THE TASK
From the entries below, return exactly the lines beginning at the one that contains "(c =? 160) || (c" and ending at the one that contains "(** ** Python", both of them included, and only those lines.

MATERIAL FOR THIS EXERCISE
######

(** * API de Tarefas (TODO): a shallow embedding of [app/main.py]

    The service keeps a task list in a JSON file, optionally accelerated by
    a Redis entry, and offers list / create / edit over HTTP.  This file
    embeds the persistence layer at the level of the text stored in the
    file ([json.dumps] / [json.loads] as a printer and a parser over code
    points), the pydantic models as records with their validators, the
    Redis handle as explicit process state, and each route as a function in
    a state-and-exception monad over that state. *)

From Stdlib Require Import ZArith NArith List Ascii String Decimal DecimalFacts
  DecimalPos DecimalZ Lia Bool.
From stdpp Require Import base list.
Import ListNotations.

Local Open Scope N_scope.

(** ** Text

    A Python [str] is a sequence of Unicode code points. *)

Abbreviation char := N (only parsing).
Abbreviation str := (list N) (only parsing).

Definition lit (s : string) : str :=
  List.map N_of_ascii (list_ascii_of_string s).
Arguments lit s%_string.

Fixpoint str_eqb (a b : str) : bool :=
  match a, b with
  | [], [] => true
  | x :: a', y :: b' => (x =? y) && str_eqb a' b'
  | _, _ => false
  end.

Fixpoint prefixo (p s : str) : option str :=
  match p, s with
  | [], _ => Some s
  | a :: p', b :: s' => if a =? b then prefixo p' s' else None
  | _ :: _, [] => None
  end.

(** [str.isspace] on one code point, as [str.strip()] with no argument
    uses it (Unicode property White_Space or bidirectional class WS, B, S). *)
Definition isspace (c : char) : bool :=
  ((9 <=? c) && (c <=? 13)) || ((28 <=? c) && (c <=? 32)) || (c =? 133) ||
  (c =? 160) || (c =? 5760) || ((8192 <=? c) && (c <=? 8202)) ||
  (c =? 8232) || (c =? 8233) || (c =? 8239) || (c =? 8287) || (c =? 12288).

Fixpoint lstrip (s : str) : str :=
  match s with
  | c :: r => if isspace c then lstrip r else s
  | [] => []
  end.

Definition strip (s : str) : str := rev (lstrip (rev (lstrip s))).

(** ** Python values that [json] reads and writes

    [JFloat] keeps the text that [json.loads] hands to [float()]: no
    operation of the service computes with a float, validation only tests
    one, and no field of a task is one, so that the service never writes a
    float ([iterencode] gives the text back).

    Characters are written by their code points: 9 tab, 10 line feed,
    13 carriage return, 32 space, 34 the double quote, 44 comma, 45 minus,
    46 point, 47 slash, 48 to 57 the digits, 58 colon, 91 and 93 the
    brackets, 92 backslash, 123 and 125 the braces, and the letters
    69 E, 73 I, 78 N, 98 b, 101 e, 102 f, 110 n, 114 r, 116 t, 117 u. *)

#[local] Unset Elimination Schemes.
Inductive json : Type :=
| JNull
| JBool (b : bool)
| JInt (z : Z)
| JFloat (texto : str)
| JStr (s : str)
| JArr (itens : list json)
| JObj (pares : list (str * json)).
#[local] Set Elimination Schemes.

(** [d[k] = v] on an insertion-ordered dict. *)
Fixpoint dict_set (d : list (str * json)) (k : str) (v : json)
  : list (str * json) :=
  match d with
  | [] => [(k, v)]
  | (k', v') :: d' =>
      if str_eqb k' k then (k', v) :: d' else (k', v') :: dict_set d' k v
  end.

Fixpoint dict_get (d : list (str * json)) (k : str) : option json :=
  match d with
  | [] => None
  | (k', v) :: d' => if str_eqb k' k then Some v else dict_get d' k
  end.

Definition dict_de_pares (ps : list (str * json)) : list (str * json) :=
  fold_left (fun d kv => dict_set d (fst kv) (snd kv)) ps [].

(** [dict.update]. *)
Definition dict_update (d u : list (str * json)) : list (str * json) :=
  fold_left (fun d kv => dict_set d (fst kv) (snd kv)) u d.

######

ANSWER TO THE EXERCISE
  (c =? 160) || (c =? 5760) || ((8192 <=? c) && (c <=? 8202)) ||
  (c =? 8232) || (c =? 8233) || (c =? 8239) || (c =? 8287) || (c =? 12288).

Fixpoint lstrip (s : str) : str :=
  match s with
  | c :: r => if isspace c then lstrip r else s
  | [] => []
  end.

Definition strip (s : str) : str := rev (lstrip (rev (lstrip s))).

(** ** Python values that [json] reads and writes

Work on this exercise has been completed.